Data records:
(** The loop over the kinds: every populated kind among [keys] gets the
    bot in its [EXTRA] and contributes the tasks of its handlers, in the
    order of [keys]. *)
Lemma collect_loop_any (self : Bot) (keys : list string) (update : Update) tasks :
  NoDup keys →
  let r := foldl (collect_step self) (update, tasks) keys in
  (∀ ty, getattr r.1 ty
         = (if decide (ty ∈ keys) then with_bot else id) <$> getattr update ty)
  ∧ r.2 = tasks ++ (keys ≫= λ ty, match getattr update ty with
                                  | Some _ => tasks_for ty (handlers_for self ty)
                                  | None => []
                                  end).
Proof.
  revert update tasks. induction keys as [|k keys IH]; intros update tasks Hnd.
  - cbn. split; [|by rewrite app_nil_r]. intros ty. by destruct (getattr update ty).
  - apply NoDup_cons in Hnd as [Hk Hnd]. cbn [foldl].
    destruct (collect_step self (update, tasks) k) as [update1 tasks1] eqn:E.
    pose proof (collect_step_fields self update tasks k) as Hf.
    pose proof (collect_step_tasks self update tasks k) as Ht.
    rewrite E in Hf, Ht. cbn in Hf, Ht.
    destruct (IH update1 tasks1 Hnd) as [IH1 IH2]. split.
    + intros ty. rewrite IH1, Hf.
      destruct (getattr update ty) as [su|]; [|by repeat case_decide].
      cbn. destruct (decide (ty = k)) as [->|Hne].
      * rewrite decide_False by done. by rewrite decide_True by left.
      * destruct (decide (ty ∈ keys)).
        -- by rewrite decide_True by (by right).
        -- rewrite decide_False; [done|]. by intros [?|?]%elem_of_cons.
    + rewrite IH2, Ht, bind_cons, <- app_assoc. do 2 f_equal.
      apply Forall_bind_ext, Forall_forall. intros ty Hty. rewrite Hf.
      by destruct (getattr update ty).
Qed.

(** The guarded call of every task is entered, whatever the tasks before it
    did. *)
Lemma awaited_gather_any (tasks : list Task) (update : Update) :
  Forall (λ task, is_Some (getattr update task.2)) tasks →
  awaited (gather tasks update).2.1 = (λ task, handler_oid task.1) <$> tasks.
Proof.
  revert update. induction tasks as [|[h ty] tasks IH]; intros update Hpop; [done|].
  apply Forall_cons in Hpop as [[su Hsu] Hpop].
  change (getattr update ty = Some su) in Hsu.
  cbn [gather run_task]. rewrite Hsu.
  destruct (call_handler h su) as [su' m] eqn:E.
  specialize (IH (set_field ty su' update)).
  destruct (gather tasks (set_field ty su' update)) as [u2 [t' rs]].
  destruct m as [t r]. cbn -[awaited] in *.
  rewrite awaited_app, IH.
  - pose proof (awaited_call_handler h su) as Ha. rewrite E in Ha. cbn -[awaited] in Ha.
    by rewrite Ha.
  - eapply Forall_impl; [exact Hpop|]. intros [h' ty'] Hs.
    change (is_Some (getattr update ty')) in Hs.
    change (is_Some (getattr (set_field ty su' update) ty')).
    destruct (decide (ty = ty')) as [->|Hne].
    + by rewrite getattr_set_field.
    + by rewrite getattr_set_field_ne.
Qed.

# How to complete this task:
Take the line above containing "order of [keys]. *)", the line containing "(∀ ty, getattr r.1 ty", and all lines in between, and copy them exactly without anything else.

# Answer to the exercise:
    order of [keys]. *)
Lemma collect_loop_any (self : Bot) (keys : list string) (update : Update) tasks :
  NoDup keys →
  let r := foldl (collect_step self) (update, tasks) keys in
  (∀ ty, getattr r.1 ty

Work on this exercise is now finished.